Start at the line with "(* ===== verification/Fencing.v ===== *)" in the records below, stop at the line with "within (max_per_owner l)", and return every line in that span exactly, the two end lines included.

[Data records]
⁂
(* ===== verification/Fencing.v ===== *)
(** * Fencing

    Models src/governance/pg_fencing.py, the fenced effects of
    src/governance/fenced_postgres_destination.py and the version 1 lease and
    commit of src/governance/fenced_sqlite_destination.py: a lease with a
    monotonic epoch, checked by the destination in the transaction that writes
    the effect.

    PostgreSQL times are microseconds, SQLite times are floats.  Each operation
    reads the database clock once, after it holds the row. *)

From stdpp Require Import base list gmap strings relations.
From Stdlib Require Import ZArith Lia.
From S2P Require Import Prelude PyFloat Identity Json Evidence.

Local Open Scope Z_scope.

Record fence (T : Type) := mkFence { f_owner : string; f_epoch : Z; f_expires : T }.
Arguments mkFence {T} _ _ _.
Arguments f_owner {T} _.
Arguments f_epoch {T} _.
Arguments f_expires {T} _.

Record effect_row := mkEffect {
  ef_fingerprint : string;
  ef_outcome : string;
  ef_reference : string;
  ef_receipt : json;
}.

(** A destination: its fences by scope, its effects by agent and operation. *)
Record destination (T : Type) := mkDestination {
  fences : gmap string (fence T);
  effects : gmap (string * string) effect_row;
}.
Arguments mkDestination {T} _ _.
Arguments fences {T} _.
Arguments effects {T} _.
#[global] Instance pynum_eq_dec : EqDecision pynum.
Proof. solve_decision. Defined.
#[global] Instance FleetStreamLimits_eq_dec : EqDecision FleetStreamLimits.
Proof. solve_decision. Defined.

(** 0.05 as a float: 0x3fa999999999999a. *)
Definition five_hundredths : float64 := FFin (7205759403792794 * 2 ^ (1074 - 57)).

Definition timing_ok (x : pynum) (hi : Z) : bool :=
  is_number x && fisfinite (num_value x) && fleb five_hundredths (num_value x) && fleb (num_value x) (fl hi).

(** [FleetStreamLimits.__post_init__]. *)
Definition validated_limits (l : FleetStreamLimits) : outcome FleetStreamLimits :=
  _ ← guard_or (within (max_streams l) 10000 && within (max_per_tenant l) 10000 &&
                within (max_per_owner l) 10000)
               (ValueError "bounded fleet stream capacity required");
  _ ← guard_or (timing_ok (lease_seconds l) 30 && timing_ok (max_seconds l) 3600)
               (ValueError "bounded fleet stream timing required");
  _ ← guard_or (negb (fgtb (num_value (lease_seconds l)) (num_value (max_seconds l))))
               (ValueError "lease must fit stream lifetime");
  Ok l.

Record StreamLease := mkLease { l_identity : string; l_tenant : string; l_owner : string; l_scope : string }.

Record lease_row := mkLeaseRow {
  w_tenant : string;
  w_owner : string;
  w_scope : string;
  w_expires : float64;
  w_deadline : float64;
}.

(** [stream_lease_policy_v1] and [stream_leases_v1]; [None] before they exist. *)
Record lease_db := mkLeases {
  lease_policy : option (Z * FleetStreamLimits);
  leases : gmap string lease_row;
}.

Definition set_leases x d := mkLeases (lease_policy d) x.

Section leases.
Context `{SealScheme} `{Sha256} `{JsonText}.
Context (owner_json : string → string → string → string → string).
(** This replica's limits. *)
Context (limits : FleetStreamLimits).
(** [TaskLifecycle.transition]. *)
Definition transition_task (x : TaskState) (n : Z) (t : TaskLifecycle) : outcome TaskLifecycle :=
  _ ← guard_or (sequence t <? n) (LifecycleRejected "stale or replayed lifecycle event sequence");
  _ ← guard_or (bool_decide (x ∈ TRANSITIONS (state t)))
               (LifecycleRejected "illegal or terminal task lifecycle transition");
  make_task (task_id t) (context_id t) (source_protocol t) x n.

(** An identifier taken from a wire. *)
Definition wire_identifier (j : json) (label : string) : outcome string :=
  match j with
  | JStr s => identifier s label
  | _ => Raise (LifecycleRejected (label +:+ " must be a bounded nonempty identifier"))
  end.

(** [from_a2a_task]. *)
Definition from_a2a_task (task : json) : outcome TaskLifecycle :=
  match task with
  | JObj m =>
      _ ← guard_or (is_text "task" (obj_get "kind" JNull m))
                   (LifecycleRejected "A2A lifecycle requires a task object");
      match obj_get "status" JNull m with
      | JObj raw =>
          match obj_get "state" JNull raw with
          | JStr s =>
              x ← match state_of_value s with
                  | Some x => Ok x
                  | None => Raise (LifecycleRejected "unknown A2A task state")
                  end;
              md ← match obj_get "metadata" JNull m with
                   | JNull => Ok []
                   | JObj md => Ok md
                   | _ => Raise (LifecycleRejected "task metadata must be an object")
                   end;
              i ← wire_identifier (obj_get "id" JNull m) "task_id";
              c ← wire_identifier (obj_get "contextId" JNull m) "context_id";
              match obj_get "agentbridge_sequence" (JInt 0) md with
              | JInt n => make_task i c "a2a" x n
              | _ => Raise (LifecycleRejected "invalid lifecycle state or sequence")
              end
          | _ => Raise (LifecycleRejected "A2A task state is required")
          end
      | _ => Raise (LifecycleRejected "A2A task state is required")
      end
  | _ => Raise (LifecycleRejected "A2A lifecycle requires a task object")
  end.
⁂
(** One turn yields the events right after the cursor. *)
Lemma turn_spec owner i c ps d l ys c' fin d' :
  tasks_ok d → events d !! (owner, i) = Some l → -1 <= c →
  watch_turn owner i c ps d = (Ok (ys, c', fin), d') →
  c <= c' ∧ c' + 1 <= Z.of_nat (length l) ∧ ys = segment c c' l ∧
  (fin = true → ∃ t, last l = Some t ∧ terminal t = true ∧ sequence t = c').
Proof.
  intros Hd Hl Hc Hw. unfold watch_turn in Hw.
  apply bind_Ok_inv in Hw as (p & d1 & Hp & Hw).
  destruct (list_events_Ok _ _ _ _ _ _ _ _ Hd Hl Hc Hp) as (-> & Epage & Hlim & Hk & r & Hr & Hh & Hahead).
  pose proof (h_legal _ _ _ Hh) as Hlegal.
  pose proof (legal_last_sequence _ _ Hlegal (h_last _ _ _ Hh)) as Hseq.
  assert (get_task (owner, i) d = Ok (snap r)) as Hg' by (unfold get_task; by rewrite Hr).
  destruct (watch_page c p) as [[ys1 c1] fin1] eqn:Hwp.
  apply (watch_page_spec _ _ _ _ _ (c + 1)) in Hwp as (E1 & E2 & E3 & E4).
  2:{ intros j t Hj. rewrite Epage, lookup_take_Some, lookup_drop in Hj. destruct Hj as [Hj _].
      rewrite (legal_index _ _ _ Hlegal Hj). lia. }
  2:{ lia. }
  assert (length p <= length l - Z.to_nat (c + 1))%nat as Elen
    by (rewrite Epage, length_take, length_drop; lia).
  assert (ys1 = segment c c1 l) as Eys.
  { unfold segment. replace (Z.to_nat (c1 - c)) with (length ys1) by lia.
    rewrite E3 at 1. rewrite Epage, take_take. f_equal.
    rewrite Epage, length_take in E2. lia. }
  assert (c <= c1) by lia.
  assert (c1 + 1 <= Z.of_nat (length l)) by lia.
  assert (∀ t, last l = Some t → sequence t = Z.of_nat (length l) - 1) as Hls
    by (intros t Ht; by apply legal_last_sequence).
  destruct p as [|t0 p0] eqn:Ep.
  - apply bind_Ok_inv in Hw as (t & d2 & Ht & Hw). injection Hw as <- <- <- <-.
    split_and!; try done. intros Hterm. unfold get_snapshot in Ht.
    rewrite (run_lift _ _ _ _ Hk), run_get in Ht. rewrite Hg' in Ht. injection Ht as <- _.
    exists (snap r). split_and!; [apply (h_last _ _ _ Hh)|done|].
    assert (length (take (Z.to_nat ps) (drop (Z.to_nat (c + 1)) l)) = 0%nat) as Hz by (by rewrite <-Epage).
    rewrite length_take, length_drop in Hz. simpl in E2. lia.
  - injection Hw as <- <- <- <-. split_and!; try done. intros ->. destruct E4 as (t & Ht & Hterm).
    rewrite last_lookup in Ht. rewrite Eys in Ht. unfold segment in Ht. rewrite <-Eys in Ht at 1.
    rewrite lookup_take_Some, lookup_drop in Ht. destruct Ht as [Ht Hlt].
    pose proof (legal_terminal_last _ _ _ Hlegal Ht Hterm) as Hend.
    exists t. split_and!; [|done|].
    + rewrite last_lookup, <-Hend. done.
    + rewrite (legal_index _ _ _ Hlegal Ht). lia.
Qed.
⁂
■ **PROBLEM SOLUTION**
(* ===== verification/Fencing.v ===== *)
(** * Fencing

    Models src/governance/pg_fencing.py, the fenced effects of
    src/governance/fenced_postgres_destination.py and the version 1 lease and
    commit of src/governance/fenced_sqlite_destination.py: a lease with a
    monotonic epoch, checked by the destination in the transaction that writes
    the effect.

    PostgreSQL times are microseconds, SQLite times are floats.  Each operation
    reads the database clock once, after it holds the row. *)

From stdpp Require Import base list gmap strings relations.
From Stdlib Require Import ZArith Lia.
From S2P Require Import Prelude PyFloat Identity Json Evidence.

Local Open Scope Z_scope.

Record fence (T : Type) := mkFence { f_owner : string; f_epoch : Z; f_expires : T }.
Arguments mkFence {T} _ _ _.
Arguments f_owner {T} _.
Arguments f_epoch {T} _.
Arguments f_expires {T} _.

Record effect_row := mkEffect {
  ef_fingerprint : string;
  ef_outcome : string;
  ef_reference : string;
  ef_receipt : json;
}.

(** A destination: its fences by scope, its effects by agent and operation. *)
Record destination (T : Type) := mkDestination {
  fences : gmap string (fence T);
  effects : gmap (string * string) effect_row;
}.
Arguments mkDestination {T} _ _.
Arguments fences {T} _.
Arguments effects {T} _.
#[global] Instance pynum_eq_dec : EqDecision pynum.
Proof. solve_decision. Defined.
#[global] Instance FleetStreamLimits_eq_dec : EqDecision FleetStreamLimits.
Proof. solve_decision. Defined.

(** 0.05 as a float: 0x3fa999999999999a. *)
Definition five_hundredths : float64 := FFin (7205759403792794 * 2 ^ (1074 - 57)).

Definition timing_ok (x : pynum) (hi : Z) : bool :=
  is_number x && fisfinite (num_value x) && fleb five_hundredths (num_value x) && fleb (num_value x) (fl hi).

(** [FleetStreamLimits.__post_init__]. *)
Definition validated_limits (l : FleetStreamLimits) : outcome FleetStreamLimits :=
  _ ← guard_or (within (max_streams l) 10000 && within (max_per_tenant l) 10000 &&
                within (max_per_owner l) 10000)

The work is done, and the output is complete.